No deseo sonar como un nacionalista radical en una época donde la moda es ser global, pero sin duda sí me preocupa el empobrecimiento cultural y la renuncia a un sentimiento compartido de identidad. Y es que México es uno de los países donde la cultura de sus etnias y conjuntos simbióticos ha dibujado uno de los caleidoscopios más ricos y variados que podemos encontrar en el mundo. Nuestra cultura no sólo es distintiva, también es portadora de una extraordinaria belleza, un carácter original y recio, una gran fuerza simbólica y una vitalidad que sólo ha mermado ante los embates de la modernidad consumista.
Celebramos el mes de la patria para regocijarnos de contar con un país independiente y soberano. Ambas características son puestas a prueba cada vez con mayor virulencia por las fuerzas de la interdependencia y el sometimiento económico (antes le llamaríamos “imperialismo”). Los medios masivos de comunicación contribuyen a socavar los valores culturales que permiten mantener la soberanía ideológica, y nos hacen consumidores dependientes de “bienes” culturales chatarra, a la manera como nuestros hijos también se alimentan con productos llamativos, plenos de sabor artificial pero vacíos de nutrientes. La cultura chatarra también es colorida y estridente, simplona en su vacuidad pero atractiva por su facilidad de acceso y su ausencia de compromisos con los objetivos comunitarios. La globalización cultural se basa en ese vacío existencial al que conduce el hedonismo y la trivialidad consumista.

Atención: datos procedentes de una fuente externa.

Lemma keeps_get key now : timely now -> keeps_dual (on_memory (fun m => memory_get m key now)) (sound key id).
Proof.
  intros Hnow. apply (keeps_lookup _ _ _ now (OpGet key now) Hnow); [by left|]. intros c. simpl.
  destruct (memory_get c key now) as [? [|]]; done.
Qed.
Lemma keeps_peek key now : timely now -> keeps_dual (on_memory (fun m => memory_peek m key now)) (sound key id).
Proof.
  intros Hnow. apply (keeps_lookup _ _ _ now (OpPeek key now) Hnow); [by right; left|]. intros c. simpl.
  destruct (memory_peek c key now) as [? [|]]; done.
Qed.
Lemma keeps_get_entry key now now2 : timely now ->
  keeps_dual (on_memory (fun m => memory_get_entry m key now now2)) (sound key ce_value).
Proof.
  intros Hnow. apply (keeps_lookup _ _ _ now (OpGetEntry key now now2) Hnow); [by eauto|]. intros c. simpl.
  by destruct (memory_get_entry c key now now2).
Qed.
Lemma keeps_peek_entry key now now2 : timely now ->
  keeps_dual (on_memory (fun m => memory_peek_entry m key now now2)) (sound key ce_value).
Proof.
  intros Hnow. apply (keeps_lookup _ _ _ now (OpPeekEntry key now now2) Hnow); [by eauto|]. intros c. simpl.
  by destruct (memory_peek_entry c key now now2).
Qed.

Lemma keeps_exists key now : keeps_dual (on_memory (fun m => memory_exists m key now)) any.
Proof. apply (keeps_memory _ (OpExists key now)); [done| |done]. intros c. simpl. by destruct (memory_exists c key now). Qed.
Lemma keeps_delete key : keeps_dual (on_memory (fun m => memory_delete m key)) any.
Proof. apply (keeps_memory _ (OpDelete key)); [done| |done]. intros c. simpl. by destruct (memory_delete c key). Qed.
Lemma keeps_delete_if key p now : keeps_dual (on_memory (fun m => memory_delete_if m key p now)) any.
Proof.
  apply (keeps_memory _ (OpDeleteIf key p now)); [done| |done]. intros c. simpl.
  by destruct (memory_delete_if c key p now).
Qed.
Lemma keeps_set key value ttl now1 now2 u : allowed key value ->
  keeps_dual (on_memory_ (fun m => memory_set_with_ttl m key value ttl now1 now2 u)) any.
Proof.
  intros Hal. apply (keeps_write _ key (entry_new value ttl now2 u)); [done|].
  intros c. by exists (OpSet key value ttl now1 now2 u).
Qed.
Lemma keeps_set_size key value ttl size now1 now2 u : allowed key value ->
  keeps_dual (on_memory_ (fun m => memory_set_with_size m key value ttl size now1 now2 u)) any.
Proof.
  intros Hal. apply (keeps_write _ key (entry_with_size value ttl now2 u size)); [done|].
  intros c. by exists (OpSetSize key value ttl size now1 now2 u).
Qed.
Lemma keeps_set_default key value now1 now2 u : allowed key value ->
  keeps_dual (on_memory_ (fun m => memory_set m key value now1 now2 u)) any.
Proof.
  intros Hal d Hd.
  destruct (keeps_set key value (default_ttl (mc_config (dc_memory d))) now1 now2 u Hal d Hd) as [HI _].
  by split.
Qed.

El nacionalismo bien entendido (no fundamentalista y obtuso) nos enriquece y ubica dentro del concierto polifónico de las culturas humanas. Es parte de nuestro aporte a la civilización. Es nuestro lazo de unión con los semejantes que nos dieron vida y sentido. Renunciar al sentido nacional a cambio de la diamantina sosa de la globalidad es abandonarnos a las fuerzas irracionales del mercado, sin siquiera rescatar nuestro semblante. Seríamos de nuevo, como apodaron los cultos mesoamericanos a los aztecas cuando éstos arribaron al lago de Texcoco en el siglo XIV, el “pueblo sin cara”.